Per me prima Pansa era La Repubblica, il quotidiano che leggevo da ragazzo, le cronache del terrorismo, quelle dei Congressi della Dc, del PSI.
Poi era il suo romanzo dedicato a Tangentopoli, così realistico , tenero, vero.
Poi erano i libri dedicati alla sua infanzia, come quella di tante famiglie del Piemonte qui vicino, a Casale Monferrato, la vita del nostro Paese a cominciare dalla tragedia del Vajont.
Poi la ricostruzione storica a volte necessaria e utile , a volte troppo esposta ai rischi del relativismo e del revisionismo ma sempre pronta a raccontare gli uomini, nei loro vizi, nella loro generosità , nelle loro miserie, nel loro coraggio.
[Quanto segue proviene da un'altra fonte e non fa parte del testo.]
(** * Volume raycasting renderer: a shallow embedding of [render/renderer.cpp]

    The renderer computes on C++ [float] values.  They are modelled as the
    IEEE-754 binary32 instance of the Standard Library's [SpecFloat]
    (precision 24, maximal exponent 128, round to nearest even), so that
    infinities, NaN, signed zeros and rounding behave as on the machine.
    Every operation of the source rounds on its own: products and sums are
    not fused, and intermediate results are not kept in a wider format.
    The collaborators that are outside the renderer (volume, gradient
    volume, camera) are records of their query functions. *)

From Stdlib Require Import ZArith List Bool Lia.
From Stdlib Require Import Floats.SpecFloat.
Import ListNotations.
Local Open Scope Z_scope.

(** ** binary32 arithmetic *)

Module F32.

Definition prec : Z := 24.
Definition emax : Z := 128.

Definition float : Type := spec_float.

Definition add : float -> float -> float := SFadd prec emax.
Definition sub : float -> float -> float := SFsub prec emax.
Definition mul : float -> float -> float := SFmul prec emax.
Definition div : float -> float -> float := SFdiv prec emax.
Definition sqrt : float -> float := SFsqrt prec emax.
Definition neg : float -> float := SFopp.
Definition abs : float -> float := SFabs.

(** C++ comparison operators: every comparison with a NaN is false. *)
Definition ltb : float -> float -> bool := SFltb.
Definition leb : float -> float -> bool := SFleb.
Definition eqb : float -> float -> bool := SFeqb.
Definition gtb (a b : float) : bool := SFltb b a.
Definition geb (a b : float) : bool := SFleb b a.

Definition isnan (x : float) : bool :=
  match x with S754_nan => true | _ => false end.

Definition is_finite (x : float) : bool :=
  match x with S754_zero _ | S754_finite _ _ _ => true | _ => false end.

(** A value of the binary32 format. *)
Definition valid (x : float) : bool := valid_binary prec emax x.

(** Conversion of an integer constant, and the literals of the source. *)
Definition of_Z (n : Z) : float := binary_normalize prec emax n 0 false.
La chiarezza, l’ironia, il gusto per la narrazione popolare ma mai superficiale, la libertà di rischiare, sbagliare, criticare, non voler stare in un branco, rinunciare, farsi contestare e detestare, la libertà anche da se’ stessi, dal mostro sacro che si era diventato e che è stato pronto a sacrificare.
La libertà è tanto, è Tutto, Pansa può aver commesso degli errori, ma era un uomo libero, un giornalista libero e questo gli è bastato.